Investors looking for exposure to international equities without the potential pitfalls of strategies that weight stocks by market capitalization have a growing number of exchange traded funds to consider. An interesting name in that group is the iShares Edge MSCI Multifactor Intl ETF (NYSEArca: INTF).
Through a multi-factored approach, INTF attempts to deliver enhanced returns and maximize diversification in an attempt to provide potentially improved risk-adjusted returns, compared to traditional market-capitalization-weighted indices.
Specifically, some argue that cap-weighted indices may put an investor at risk of chasing a rally since the best performing stocks would gain the most assets and typically have the largest weight in an index.
INTF “seeks to track the investment results of an index composed of global developed market large- and mid-capitalization stocks, excluding the U.S., that have favorable exposure to target style factors subject to constraints,” according to iShares.
Up nearly 14% year-to-date, INTF hit an all-time high Tuesday. The ETF debuted just over two years ago and its assets under management total is fast-approaching $245 million.
The quality metric may define stocks based on consistency in earnings and balance sheet strength. Historically, high-quality stocks have outperformed lower-quality names since speculators may engage in lottery-like behavior.
The momentum theme helps investors target stocks with higher relative performance that may continue to maintain its strong performance over the near-term.

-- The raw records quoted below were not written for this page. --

(** [float(n)] for an [int]. *)
Definition of_int (n : Z) : Q := RN (inject_Z n).

Definition fmul (x y : Q) : Q := RN (x * y).
Definition fadd (x y : Q) : Q := RN (x + y).

(** Half an ulp relative to the number rounded: 2^-53. *)
Definition eps : Q := 1 # 9007199254740992.

End Float64.

(** Exceptions the scorer's arithmetic can raise. *)
Inductive exn := ZeroDivisionError.

Inductive result (A : Type) :=
| Ok (a : A)
| Raise (e : exn).
Arguments Ok {A} a.
Arguments Raise {A} e.

#[global] Instance result_ret : MRet result := fun A a => Ok a.

#[global] Instance result_bind : MBind result := fun A B k r =>
  match r with
  | Ok a => k a
  | Raise e => Raise e
  end.

(** The exact quotient of two integers. *)
Definition ratio (k n : Z) : Q := (inject_Z k / inject_Z n)%Q.

(** [a / b] on two [int]s: the correctly rounded quotient, or
    [ZeroDivisionError]. *)
Definition int_truediv (a b : Z) : result Q :=
  if (b =? 0)%Z then Raise ZeroDivisionError
  else Ok (Float64.RN (ratio a b)).

(** [round(x)] for a float [x]. *)
Definition py_round (x : Q) : Z := Float64.round_half_even x.

(** [len(s)] for a set. *)
Definition len (s : gset string) : Z := Z.of_nat (size s).

(** ** The years pattern *)

(** Longest prefix of [l] whose elements satisfy [p], and the rest. *)
Fixpoint span {A} (p : A -> bool) (l : list A) : list A * list A :=
  match l with
  | [] => ([], [])
  | x :: r =>
      if p x then let '(a, b) := span p r in (x :: a, b) else ([], l)
  end.

Fixpoint starts_with (p s : list ascii) : bool :=
  match p, s with
  | [], _ => true
  | _ :: _, [] => false
  | a :: p', b :: s' => Ascii.eqb a b && starts_with p' s'
  end.

Definition years : list ascii := chars "years".

(** A match of [(\d+)\s+years] at the start of [s]: the captured digits
    and the length of the match.  Both quantifiers are greedy, and giving
    back a character never helps: the character after a shorter run of
    digits is a digit, not a space, and the one after a shorter run of
    spaces is a space, not [y]. *)
Definition match_years_at (s : list ascii) : option (list ascii * nat) :=
  let '(ds, r1) := span Char.is_digit s in
  let '(ws, r2) := span Char.is_space r1 in
  match ds, ws with
  | _ :: _, _ :: _ =>
      if starts_with years r2
      then Some (ds, (length ds + length ws + length years)%nat)
      else None
  | _, _ => None
  end.

(** The successive non-overlapping matches, left to right; [skip] counts
    the characters of the last match still to step over. *)
Fixpoint findall_years_from (skip : nat) (s : list ascii) : list string :=
  match s with
  | [] => []
  | _ :: rest =>
      match skip with
      | S k => findall_years_from k rest
      | O =>
          match match_years_at s with
          | Some (ds, n) => text ds :: findall_years_from (n - 1) rest
          | None => findall_years_from 0 rest
          end
      end
  end.

(** [re.findall(r"(\d+)\s+years", s)] *)
Definition re_findall_years (s : string) : list string :=
  findall_years_from 0 (chars s).

(** ** Fit scorer *)

Definition SENIORITY : list string :=
  ["intern"; "junior"; "associate"; "mid"; "senior"; "lead"; "principal";
   "director"; "vp"; "chief"]%string.

(** Truth value of a list. *)
Definition truthy {A} (l : list A) : bool :=
  match l with [] => false | _ :: _ => true end.

Definition bool_to_int (b : bool) : Z := if b then 1 else 0.

Definition keyword_score_of (coverage : Q) : Z :=
  py_round (Float64.fmul coverage (Float64.of_int 100)).

Definition seniority_match_of (jd_tokens res_tokens : gset string) : Z :=
  let jd_sen := filter (fun s => s ∈ jd_tokens) SENIORITY in
  let res_sen := filter (fun s => s ∈ res_tokens) SENIORITY in
  if (truthy jd_sen && existsb (fun s => bool_decide (s ∈ res_sen)) jd_sen)
     || negb (truthy jd_sen)
  then 100 else 40.

Definition numeric_match_of (jd_text resume_md : string) : Z :=
  let jd_years := re_findall_years (str_lower jd_text) in
  let res_years := re_findall_years (str_lower resume_md) in
  if negb (truthy jd_years) then 100
  else if truthy res_years then 80 else 30.

(** [keyword_score * 0.4 + seniority_match * 0.2 + numeric_match * 0.1
     + 0.3 * 100 * (len(overlap) > 0)], a float. *)
Definition weighted_sum (keyword_score seniority_match numeric_match : Z)
    (any_overlap : bool) : Q :=
  let f := Float64.of_int in
  let lit := Float64.lit in
  let add := Float64.fadd in
  let mul := Float64.fmul in
  add (add (add (mul (f keyword_score) (lit (4 # 10)%Q))
                (mul (f seniority_match) (lit (2 # 10)%Q)))
           (mul (f numeric_match) (lit (1 # 10)%Q)))
      (mul (mul (lit (3 # 10)%Q) (f 100)) (f (bool_to_int any_overlap))).

(** [round(...)] of that sum: [total]. *)
Definition weighted_total (keyword_score seniority_match numeric_match : Z)
    (any_overlap : bool) : Z :=
  py_round (weighted_sum keyword_score seniority_match numeric_match
              any_overlap).

(** [compute_fit_score(jd_text, resume_md)]: the overall score and the
    breakdown dictionary. *)
Definition compute_fit_score (jd_text resume_md : string)
  : result (Z * gmap string Z) :=
  let jd_tokens := token_set jd_text in
  let res_tokens := token_set resume_md in
  if bool_decide (jd_tokens = ∅) then Ok (0, ∅)
  else
    let overlap := jd_tokens ∩ res_tokens in
    coverage ← int_truediv (len overlap) (len jd_tokens);
    let keyword_score := keyword_score_of coverage in
    let seniority_match := seniority_match_of jd_tokens res_tokens in
    let numeric_match := numeric_match_of jd_text resume_md in
    let total :=
      weighted_total keyword_score seniority_match numeric_match
        (0 <? len overlap) in
    let breakdown : gmap string Z :=
      {[ "keyword_coverage"%string := keyword_score;
         "seniority"%string := seniority_match;
         "numeric"%string := numeric_match;
         "overall"%string := total ]} in
    Ok (total, breakdown).

(** ** Text extractor: the generic fallback

    The HTML parser and the boilerplate remover are libraries outside the
    repository.  A parsed page is taken as the list of its text nodes in
    document order, script and style content already removed. *)

(** [re.sub(r"\s+", " ", s)]: every run of whitespace becomes one space.
    [in_run] tells that the previous character was whitespace. *)
Fixpoint collapse_spaces (in_run : bool) (s : list ascii) : list ascii :=
  match s with
  | [] => []
  | c :: rest =>
      if Char.is_space c
      then (if in_run then [] else [" "%char]) ++ collapse_spaces true rest
      else c :: collapse_spaces false rest
  end.

Fixpoint lstrip (s : list ascii) : list ascii :=
  match s with
  | [] => []
  | c :: rest => if Char.is_space c then lstrip rest else s
  end.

The value strategy has been a long-standing investment theme, favoring stocks that are relatively cheap to fundamentals. Value stocks have also historically outperformed growth stocks over the long-term.
INTF can be an alternative to traditional EAFE exposure because the smart beta ETF’s country weights are similar. For example, INTF allocates a combined 53% of its geographic weight to Japan, the U.K. and Switzerland. Overall, 15 countries are represented in the ETF. Ten of those countries are European and six are Eurozone members.
INTF has a small-cap counterpart in the form of the iShares FactorSelect MSCI Intl Small-Cap ETF (NYSEArca: ISCF). That new ETF follows the MSCI World exUSA SmallCap Diversified Multi-Factor Index. ISCF holds almost 660 stocks and like INTF, its large-cap peer, ISCF is heavy on Japanese and British stocks as those countries combine for over ISCF’s weight.